AI Chat

Status: draft. Concrete reference content + structural placeholders; flesh out the prose + screenshots when ready.

Purpose

A conversational interface to your VL3X and your library. Ask the AI to create presets from natural-language descriptions ("warm pop ballad lead with subtle plate reverb"), describe what an existing preset sounds like in musician terms, suggest and rank presets that fit a song, toggle effects on the device live, adjust mixer levels / key / scale / specific parameters on the active preset, build songs and setlists with cue-by-cue automation, and undo what it just made.

VL Studio uses your own AI API keys — no embedded keys, no telemetry, no usage that doesn't cross your own provider account.

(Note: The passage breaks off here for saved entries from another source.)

Lemma sigwinch_init_calls (os : OS) (srcfd dstfd : Z) (w : World) :
  world_wf w ->
  (exists w' es,
      lxc_console_sigwinch_init os srcfd dstfd w = Ok 0 w'
      /\ w_trace w' = w_trace w ++ es
      /\ (es = [EvMalloc 0]
          \/ (exists p r, r <> 0
                /\ es = [EvMalloc p; EvSigprocmask SIG_BLOCK winch_mask r;
                         EvFree p])
          \/ (exists p sfd m, sfd < 0
                /\ es = [EvMalloc p; EvSigprocmask SIG_BLOCK winch_mask 0;
                         EvSignalfd (-1) winch_mask 0 sfd;
                         EvSigprocmask SIG_SETMASK m 0; EvFree p])))
  \/ (exists sfd,
         0 <= sfd
         /\ w_brk w <> 0
         /\ lxc_console_sigwinch_init os srcfd dstfd w
            = Ok (w_brk w)
                 (mk_World
                    (w_trace w
                     ++ [EvMalloc (w_brk w);
                         EvSigprocmask SIG_BLOCK winch_mask 0;
                         EvSignalfd (-1) winch_mask 0 sfd])
                    (Z.lor (w_sigmask w) winch_mask)
                    (<[w_brk w := fresh_tracker srcfd dstfd sfd (w_sigmask w)]>
                       (w_heap w))
                    (w_brk w + 1) (lxc_ttys w ++ [w_brk w]))).
Proof.
  intros Hwf. rewrite (sigwinch_init_eq os srcfd dstfd w Hwf). cbv zeta.
  destruct (os_malloc os (w_trace w)).
  2: { left. eexists _, _. split; [reflexivity|]. split; [reflexivity|].
       left. reflexivity. }
  destruct (Z.eqb_spec (os_sigblock os (w_trace w ++ [EvMalloc (w_brk w)])
                          winch_mask) 0) as [_|Hr].
  2: { left. eexists _, _. split; [reflexivity|]. split; [reflexivity|].
       right. left. eexists _, _. split; [exact Hr|reflexivity]. }
  match goal with |- context [os_signalfd os ?h] =>
    destruct (Z.ltb_spec (os_signalfd os h) 0) as [Hneg|Hsfd]
  end.
  { left. eexists _, _. split; [reflexivity|]. split; [reflexivity|].
    right. right. eexists _, _, _. split; [exact Hneg|reflexivity]. }
  right. eexists. split; [exact Hsfd|]. split; [destruct Hwf; lia|].
  reflexivity.
Qed.

(** The unwinding that goes with a history, computed: the tests on the
    events of the history are settled by what is known of their answers. *)
Ltac settle :=
  repeat match goal with
         | H : 0 <= ?x |- context [0 <=? ?x] =>
           rewrite (proj2 (Z.leb_le 0 x) H)
         | H : ?x < 0 |- context [0 <=? ?x] =>
           rewrite (proj2 (Z.leb_gt 0 x) H)
         | H : ?x <> 0 |- context [?x =? 0] =>
           rewrite (proj2 (Z.eqb_neq x 0) H)
         | |- context [?x =? ?x] => rewrite (Z.eqb_refl x)
         end.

VL Studio difference — AI is entirely new

The VL3X has no AI features. There is nothing on the device that creates presets from a description, describes what a preset sounds like, suggests presets for a song, or builds a setlist from a paragraph of natural language. The only ways to make a new preset standalone are to start from a similar preset and tweak it knob by knob, or to copy a preset to a new slot and re-edit it.

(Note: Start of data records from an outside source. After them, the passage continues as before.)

(** X11.  [deletePhoto], once confirmed, on a screen that holds a
    checklist object whose [photos] is an array without [null], over a
    store whose list is an array without [null]: it passes to
    [saveChecklist] the checklist from which every photo with the id has
    been filtered out, the other photos keeping their order, and no
    property but [photos] and [updated_at] changes.  A photo that is not
    there makes no difference to the photos, but the checklist is saved
    all the same; so deleting the same photo again, on the screen as the
    first deletion left it, leaves the photos as they then are. *)
Theorem deletePhoto_filters_photos
    (id photoId : string) (s : ChecklistDetail.State) (w : World)
    (o : props) (photos l : list value) :
  ChecklistDetail.checklist s = VObject o ->
  read_prop (VObject o) "photos" = VArray photos -> not_null photos ->
  listed w = Normal l -> not_null l ->
  let photos' := List.filter (fun p => negb (has_id photoId p)) photos in
  let c' := updated_record (spread_with (VObject o) "photos" (VArray photos')) w in
  let r := ChecklistDetail.deletePhoto id photoId s w in
  fst r = Normal (ChecklistDetail.setChecklist c' s) /\
  storage (snd r) !! record_key id = Some (JSON_stringify c') /\
  read_prop c' "photos" = VArray photos' /\
  read_prop c' "updated_at" = VString (toISOString (clock w (reads w))) /\
  (forall k, k <> "photos" -> k <> "updated_at" ->
     read_prop c' k = read_prop (VObject o) k) /\
  (forall p, In p photos' <-> In p photos /\ has_id photoId p = false) /\
  (Forall (fun p => has_id photoId p = false) photos -> photos' = photos) /\
  (exists s2,
     fst (ChecklistDetail.deletePhoto id photoId
            (ChecklistDetail.setChecklist c' s) (snd r)) = Normal s2 /\
     read_prop (ChecklistDetail.checklist s2) "photos" = VArray photos').
Proof.
  intros Hc Hphotos Hnn Hl Hnl photos' c' r. subst r.
  rewrite (deletePhoto_run id photoId s w o photos Hc Hphotos Hnn). fold photos'.
  assert (Hread : read_prop c' "photos" = VArray photos')
    by now apply read_updated_record_section.
  split; [exact (saveChecklist_state _ _ _ _ _ Hl Hnl)|].
  split; [apply saveChecklist_persists|].
  split; [exact Hread|].
  split; [apply read_prop_spread_with_eq|].
  split; [intros; now apply read_updated_record_other|].
  split.
  { intros p. subst photos'. rewrite List.filter_In, negb_true_iff. reflexivity. }
  split.
  { intros H. apply filter_none. eapply Forall_impl; [exact H|].
    cbv beta. now intros p ->. }
  destruct (saveChecklist_listed id
              (spread_with (VObject o) "photos" (VArray photos')) s w l Hl Hnl)
    as (l1 & Hl1 & Hnl1).
  assert (Hnn' : not_null photos') by now apply not_null_filter.
  eexists. split.
  - erewrite (deletePhoto_run id photoId (ChecklistDetail.setChecklist c' s) _ _ photos');
      [apply (saveChecklist_state _ _ _ _ _ Hl1 Hnl1)|reflexivity|exact Hread|exact Hnn'].
  - cbn [ChecklistDetail.setChecklist ChecklistDetail.checklist].
    rewrite read_updated_record_section by discriminate.
    subst photos'. now rewrite filter_twice.
Qed.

VL Studio's AI Chat adds a layer that doesn't exist on the device at all — a conversational partner that knows the VL3X's effect blocks, can read and write your active preset live, generate new presets, and undo what it just made. Because it uses your own API keys, there's no subscription on top of what your provider already charges.

Walk-through

First-time setup

Settings → AI Configuration — choose a provider:
- Claude — primary recommended provider. Add your Anthropic API key.
- Gemini — a cheap alternative for describe / enrich / suggest tasks. No native tool-calling, so chat is text-only with Gemini.
- OpenAI-compatible — works with any endpoint that speaks the OpenAI format. Useful for Grok, OpenAI, Mistral, or a local model running on your own machine.
(Optional) Per-task routing — for each task (generate, describe, suggest, chat) you can pick which provider handles it. Use a cheap fast model for describe, a smart model for chat. Providers without tool-calling support are eligible for chat as text-only — the dropdown labels them so.
(Optional) Per-task model override — within Claude or Gemini, pick a specific model per task. Useful for "cheap Haiku for describe, Sonnet for chat."

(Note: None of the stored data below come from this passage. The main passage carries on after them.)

(** [mergeWith(customizer, object, source)] on line items.  The result is a
    fresh object.  For each property of the source, the customizer is asked
    with the two values and the key; what it returns is assigned, and when
    it returns [undefined] the default merge applies: a string or a number
    of the source is assigned, an array is merged deeply.  The customizer
    of [addToCheckout] returns a value for the key of [quantity] alone, the
    property that holds numbers. *)
Definition mergeWith (customizer : Z -> Z -> string -> option Z)
           (object source : LineItem) : LineItem :=
  {| variantId := variantId source;
     quantity :=
       match customizer (quantity object) (quantity source) "quantity" with
       | Some newValue => newValue
       | None => quantity source
       end;
     customAttributes :=
       mergeAttributes (customAttributes object) (customAttributes source) |}.

End Lodash.

(** ** [./hooks]: the plain hooks *)

(** Modelled from the spec: the module [./hooks] is not part of the
    sources.  Each operation that the hooks with context take from it is one
    call of the gateway operation of the same purpose, and returns the
    result of that call. *)
Module Hooks.
Section WithGateway.

Variable gateway : Gateway.

Definition createCustomerAccessToken (args : Args) :=
  remote (CustomerAccessTokenCreate args)
         (customerAccessTokenCreate gateway args).

Definition renewCustomerAccessToken (token : option string) :=
  remote (CustomerAccessTokenRenew token)
         (customerAccessTokenRenew gateway token).

Definition deleteCustomerAccessToken (token : option string) :=
  remote (CustomerAccessTokenDelete token)
         (customerAccessTokenDelete gateway token).

Definition createCheckout (args : Args) :=
  remote (CheckoutCreate args) (checkoutCreate gateway args).

Definition lineItemsReplace (lineItems : list LineItem) :=
  remote (CheckoutLineItemsReplace lineItems)
         (checkoutLineItemsReplace gateway lineItems).

Definition activateCustomer (args : Args) :=
  remote (CustomerActivate args) (customerActivate gateway args).

Definition resetCustomer (args : Args) :=
  remote (CustomerReset args) (customerReset gateway args).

First-launch — no API keys

Open AI Chat without configuring a provider first, and the page renders normally but every send returns the error: "No AI provider configured for chat." Open Settings → AI Configuration and add at least one provider's API key.

Sending a message

Type and press Enter, or click Send. The Send button changes to a red Stop while the AI is working — click Stop to cancel a request that's taking too long or heading the wrong direction. Cancellation signals at the next round boundary (typically under 2 seconds depending on network latency and any in-flight tool call). Partial responses, including tool calls already made, are preserved in the session.

If the page goes idle waiting for the model for too long, a 90-second watchdog resets the UI so you can try again.

Empty-chat suggested prompts

When a chat session is empty (new chat, no messages yet), the page shows a panel of 12 suggested prompts to get you started — things like "Make me a warm ballad lead," "What's on the device right now?" or "Suggest presets for a 90s grunge cover band." Click any to fill the input field, then edit if you want and Send.

Voice input

Click the Mic icon in the input row and speak. Click again to stop. The transcript lands in the input field for review before sending, so you can fix anything Whisper misheard. Voice mode also nudges the AI toward terse, action-focused replies (good for "turn off the delay"); for longer brainstorming, type.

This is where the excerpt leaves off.